| Task to carry out |
Each line below from the one containing "assert (decodeKey Getenv" through the one containing "AsyncAccessLogger_Run (PL := demo)" is to be given again exactly, and no line outside that span.

| Input material |
(* ===== verification/Config.v ===== *)
(** * internal/config: settings from the environment (config.go)

    The environment is [os.Getenv], a function from names to values.
    [time.ParseDuration] is a parameter: it computes fractions in floating
    point. *)

From Stdlib Require Import Ascii.
From stdpp Require Import pretty.
From S2P Require Import Prelude GoStrings Encoding Http Schema Platform Effects Interfaces RepoLinks RepoGuests RepoLogs Limiter Crypto Auth LogWriter.

Open Scope go_scope.

(** ** Definitions *)

Record Config := mkConfig {
  Config_DatabaseURL : string;
  Config_RedisURL : string;
  Config_HTTPPort : string;
  Config_GRPCPort : string;
  Config_DebugPort : string;
  Config_EncryptionKey : string;
  Config_JWTSecret : string;
  Config_AccessTokenTTL : Z;
  Config_LimiterSyncInterval : Z;
  Config_ProxyLogBatchSize : Z;
  Config_ProxyLogFlushInterval : Z }.

(** A function that may panic. *)
Inductive go_result (A : Type) : Type :=
| Panic (msg : string)
| Returns (a : A).
Arguments Panic {A} msg.
Arguments Returns {A} a.

Class Durations := ParseDuration : string → option Z.

Section load.
Context `{Durations} (Getenv : string → string).

Definition mustEnv (key : string) : go_result string :=
  let v := Getenv key in
  if decide (v = EmptyString) then Panic ("config: required env var " +:+ key +:+ " is not set") else Returns v.

Definition envOr (key fallback : string) : string :=
  let v := Getenv key in if decide (v ≠ EmptyString) then v else fallback.

Definition intOr (key : string) (fallback : Z) : Z :=
  let v := Getenv key in
  if decide (v ≠ EmptyString) then default fallback (Atoi v) else fallback.

Definition durationOr (key : string) (fallback : Z) : Z :=
  let v := Getenv key in
  if decide (v ≠ EmptyString) then default fallback (ParseDuration v) else fallback.

Definition decodeKey (envVar : string) (wantLen : nat) : go_error + string :=
  let raw := Getenv envVar in
  let len (n : nat) := pretty (N.of_nat n) in
  if decide (raw = EmptyString)
  then inl (ErrNew ("config: " +:+ envVar +:+ " is required (base64, " +:+ len wantLen +:+ " raw bytes)"))
  else
    match StdEncoding_DecodeString raw with
    | None => inl (Wrap ("config: " +:+ envVar +:+ " is not valid base64") (ErrNew "illegal base64 data"))
    | Some key =>
        if decide (String.length key ≠ wantLen)
        then inl (ErrNew ("config: " +:+ envVar +:+ " must decode to " +:+ len wantLen +:+ " bytes, got "
                          +:+ len (String.length key)))
        else inr key
    end.

(** The literal is evaluated first, and in it [mustEnv]. *)
Definition Load : go_result (go_error + Config) :=
  match mustEnv "DATABASE_URL" with
  | Panic msg => Panic msg
  | Returns url =>
      Returns (
        match decodeKey "ENCRYPTION_KEY" 32 with
        | inl err => inl err
        | inr key =>
            let secret := Getenv "JWT_SECRET" in
            if decide (secret = EmptyString) then inl (ErrNew "config: JWT_SECRET is required")
            else inr {|
              Config_DatabaseURL := url;
              Config_RedisURL := envOr "REDIS_URL" "redis://redis:6379/0";
              Config_HTTPPort := envOr "HTTP_PORT" "8080";
              Config_GRPCPort := envOr "GRPC_PORT" "9090";
              Config_DebugPort := envOr "DEBUG_PORT" "6060";
              Config_EncryptionKey := key;
              Config_JWTSecret := secret;
              Config_AccessTokenTTL := durationOr "ACCESS_TOKEN_TTL" 3600000000000;
              Config_LimiterSyncInterval := durationOr "LIMITER_SYNC_INTERVAL" 3000000000;
              Config_ProxyLogBatchSize := intOr "PROXY_LOG_BATCH_SIZE" 50;
              Config_ProxyLogFlushInterval := durationOr "PROXY_LOG_FLUSH_INTERVAL" 500000000 |}
        end)
  end.

End load.

(** ** Lemmas *)

Lemma decodeKey_inr Getenv envVar n key :
  decodeKey Getenv envVar n = inr key ↔
  Getenv envVar ≠ EmptyString ∧ StdEncoding_DecodeString (Getenv envVar) = Some key ∧ String.length key = n.
Proof.
  unfold decodeKey. cbv zeta. case_decide; [naive_solver|].
  destruct (StdEncoding_DecodeString _) as [k|]; [|naive_solver]. case_decide; naive_solver.
Qed.

Lemma intOr_spec Getenv key fallback : intOr Getenv key fallback = default fallback (Atoi (Getenv key)).
Proof. unfold intOr. cbv zeta. case_decide as He; [done|by rewrite He]. Qed.

(** ** Properties *)

(** the configuration is complete or the program does not start.  Load
    panics without DATABASE_URL; it returns a configuration exactly when the
    encryption key is the base64 text of 32 bytes and the JWT secret is set, and
    then crypto.New accepts the key; every other setting is the one of the
    environment if it is set and can be parsed, and its default otherwise. *)
Theorem Load_correct `{Durations} Getenv :
  match Load Getenv with
  | Panic _ => Getenv "DATABASE_URL" = EmptyString
  | Returns (inl _) => Getenv "DATABASE_URL" ≠ EmptyString ∧
      (Getenv "JWT_SECRET" = EmptyString ∨
       ∀ key, StdEncoding_DecodeString (Getenv "ENCRYPTION_KEY") = Some key → String.length key ≠ 32)
  | Returns (inr cfg) =>
      Getenv "DATABASE_URL" ≠ EmptyString ∧ Config_DatabaseURL cfg = Getenv "DATABASE_URL" ∧
      StdEncoding_DecodeString (Getenv "ENCRYPTION_KEY") = Some (Config_EncryptionKey cfg) ∧
      Crypto_New (Config_EncryptionKey cfg) = inr (mkCipher (Config_EncryptionKey cfg)) ∧
      Config_JWTSecret cfg = Getenv "JWT_SECRET" ∧ Config_JWTSecret cfg ≠ EmptyString ∧
      Config_ProxyLogBatchSize cfg = default 50%Z (Atoi (Getenv "PROXY_LOG_BATCH_SIZE")) ∧
      in_int64 (Config_ProxyLogBatchSize cfg) ∧
      Forall (λ '(name, set, fallback),
          set = if decide (Getenv name = EmptyString) then fallback else default fallback (ParseDuration (Getenv name)))
        [("ACCESS_TOKEN_TTL", Config_AccessTokenTTL cfg, 3600000000000%Z);
         ("LIMITER_SYNC_INTERVAL", Config_LimiterSyncInterval cfg, 3000000000%Z);
         ("PROXY_LOG_FLUSH_INTERVAL", Config_ProxyLogFlushInterval cfg, 500000000%Z)]
  end.
Proof.
  unfold Load, mustEnv. cbv zeta. case_decide as Hurl; [done|].
  destruct (decodeKey Getenv "ENCRYPTION_KEY" 32) as [e|key] eqn:Ek.
  - split; [done|]. right. intros key Hd Hlen.
    assert (decodeKey Getenv "ENCRYPTION_KEY" 32 = inr key) as Hk; [|by rewrite Hk in Ek].
    apply decodeKey_inr. split_and!; [|done|done]. intros He. rewrite He in Hd.
    change (Some EmptyString = Some key) in Hd. by simplify_eq.
  - apply decodeKey_inr in Ek as (_ & Hd & Hlen). case_decide as Hs; [split; [done|by left]|].
    cbn [Config_DatabaseURL Config_EncryptionKey Config_JWTSecret Config_ProxyLogBatchSize Config_AccessTokenTTL
      Config_LimiterSyncInterval Config_ProxyLogFlushInterval].
    split_and!; try done.
    + unfold Crypto_New. by rewrite decide_False by naive_solver.
    + apply intOr_spec.
    + rewrite intOr_spec. destruct (Atoi _) as [n|] eqn:En; [by eapply Atoi_int64|done].
    + repeat constructor; unfold durationOr; repeat case_decide; done || naive_solver.
Qed.

(** ** Witnesses and behaviour *)

Definition demo_durations : Durations := λ s, if decide (s = "0s") then Some 0%Z else None.

(** The environment of .env.example, with the interval [flush]. *)
Definition demo_env (flush : string) (k : string) : string :=
  if decide (k = "DATABASE_URL") then "postgres://app" else
  if decide (k = "ENCRYPTION_KEY") then "MDEyMzQ1Njc4OWFiY2RlZjAxMjM0NTY3ODlhYmNkZWY=" else
  if decide (k = "JWT_SECRET") then "secret" else
  if decide (k = "PROXY_LOG_FLUSH_INTERVAL") then flush else
  if decide (k = "PROXY_LOG_BATCH_SIZE") then "-7" else EmptyString.

Definition demo_config (flush : string) : option Config :=
  match Load (H := demo_durations) (demo_env flush) with Returns (inr cfg) => Some cfg | _ => None end.

Lemma demo_config_result :
  (λ c, (Config_EncryptionKey c, Config_ProxyLogBatchSize c, Config_ProxyLogFlushInterval c)) <$> demo_config "" =
  Some (demo_key, -7, 500000000)%Z.
Proof. vm_compute. reflexivity. Qed.

(** A zero interval is accepted by Load, and its worker panics when it starts. *)
Definition demo_log_writer (flush : string) : option (run_state * World (PL := demo)) :=
  cfg ← demo_config flush;
  AsyncAccessLogger_Run (PL := demo)
    (NewAsyncAccessLogger (Config_ProxyLogBatchSize cfg) (Config_ProxyLogFlushInterval cfg)) [] (demo_world empty_DB).

Definition demo_starts (flush : string) : bool * bool :=
  (bool_decide (is_Some (demo_config flush)), bool_decide (is_Some (demo_log_writer flush))).

Lemma zero_interval_panics : demo_starts "" = (true, true) ∧ demo_starts "0s" = (true, false).
Proof. split; vm_compute; reflexivity. Qed.
(** X2.  A call that gives none of [join], [attempts] and [root], neither
    to the loader nor in the options of the configuration, passes the three
    checks of lines 60 to 75 in every world: the defaults are consistent,
    and the file system is not consulted. *)
Theorem unset_options_are_accepted (w : World) (loader : Loader) (query : option JsObject) :
  (∀ k, k ∈ ["join"; "attempts"; "root"] →
        prop (default ∅ query) k = JUndefined ∧ prop (legacy_options loader) k = JUndefined) →
  rejected_early w (merge_options loader query) = false.
Proof.
  intros H.
  destruct (default_option_values loader) as (Hj & Ha & Hr & _).
  assert (∀ k, k ∈ ["join"; "attempts"; "root"] →
               prop (merge_options loader query) k = prop (default_options loader) k) as Hk.
  { intros k Hin. destruct (H k Hin) as [Hq Hl].
    rewrite prop_merge_options, Hq, Hl.
    by destruct (prop (default_options loader) k). }
  unfold rejected_early, attempts_without_join, invalid_root.
  rewrite (Hk "join"), (Hk "attempts"), (Hk "root"), Hj, Ha, Hr;
    [reflexivity | rewrite !elem_of_cons; auto..].
Qed.

Lemma unset_options_are_accepted_witness :
  let loader := Demo.loader_with [("silent", JBool true); ("engine", JStr "nope")] in
  rejected_early Demo.world (merge_options loader (loader_query loader)) = false.
Proof.
  intros loader.
  apply (unset_options_are_accepted Demo.world loader (loader_query loader)).
  intros k Hk.
  repeat (apply elem_of_cons in Hk as [->|Hk]; [split; vm_compute; reflexivity|]).
  by apply elem_of_nil in Hk.
Defined.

| Solution to the problem |
    assert (decodeKey Getenv "ENCRYPTION_KEY" 32 = inr key) as Hk; [|by rewrite Hk in Ek].
    apply decodeKey_inr. split_and!; [|done|done]. intros He. rewrite He in Hd.
    change (Some EmptyString = Some key) in Hd. by simplify_eq.
  - apply decodeKey_inr in Ek as (_ & Hd & Hlen). case_decide as Hs; [split; [done|by left]|].
    cbn [Config_DatabaseURL Config_EncryptionKey Config_JWTSecret Config_ProxyLogBatchSize Config_AccessTokenTTL
      Config_LimiterSyncInterval Config_ProxyLogFlushInterval].
    split_and!; try done.
    + unfold Crypto_New. by rewrite decide_False by naive_solver.
    + apply intOr_spec.
    + rewrite intOr_spec. destruct (Atoi _) as [n|] eqn:En; [by eapply Atoi_int64|done].
    + repeat constructor; unfold durationOr; repeat case_decide; done || naive_solver.
Qed.

(** ** Witnesses and behaviour *)

Definition demo_durations : Durations := λ s, if decide (s = "0s") then Some 0%Z else None.

(** The environment of .env.example, with the interval [flush]. *)
Definition demo_env (flush : string) (k : string) : string :=
  if decide (k = "DATABASE_URL") then "postgres://app" else
  if decide (k = "ENCRYPTION_KEY") then "MDEyMzQ1Njc4OWFiY2RlZjAxMjM0NTY3ODlhYmNkZWY=" else
  if decide (k = "JWT_SECRET") then "secret" else
  if decide (k = "PROXY_LOG_FLUSH_INTERVAL") then flush else
  if decide (k = "PROXY_LOG_BATCH_SIZE") then "-7" else EmptyString.

Definition demo_config (flush : string) : option Config :=
  match Load (H := demo_durations) (demo_env flush) with Returns (inr cfg) => Some cfg | _ => None end.

Lemma demo_config_result :
  (λ c, (Config_EncryptionKey c, Config_ProxyLogBatchSize c, Config_ProxyLogFlushInterval c)) <$> demo_config "" =
  Some (demo_key, -7, 500000000)%Z.
Proof. vm_compute. reflexivity. Qed.

(** A zero interval is accepted by Load, and its worker panics when it starts. *)
Definition demo_log_writer (flush : string) : option (run_state * World (PL := demo)) :=
  cfg ← demo_config flush;
  AsyncAccessLogger_Run (PL := demo)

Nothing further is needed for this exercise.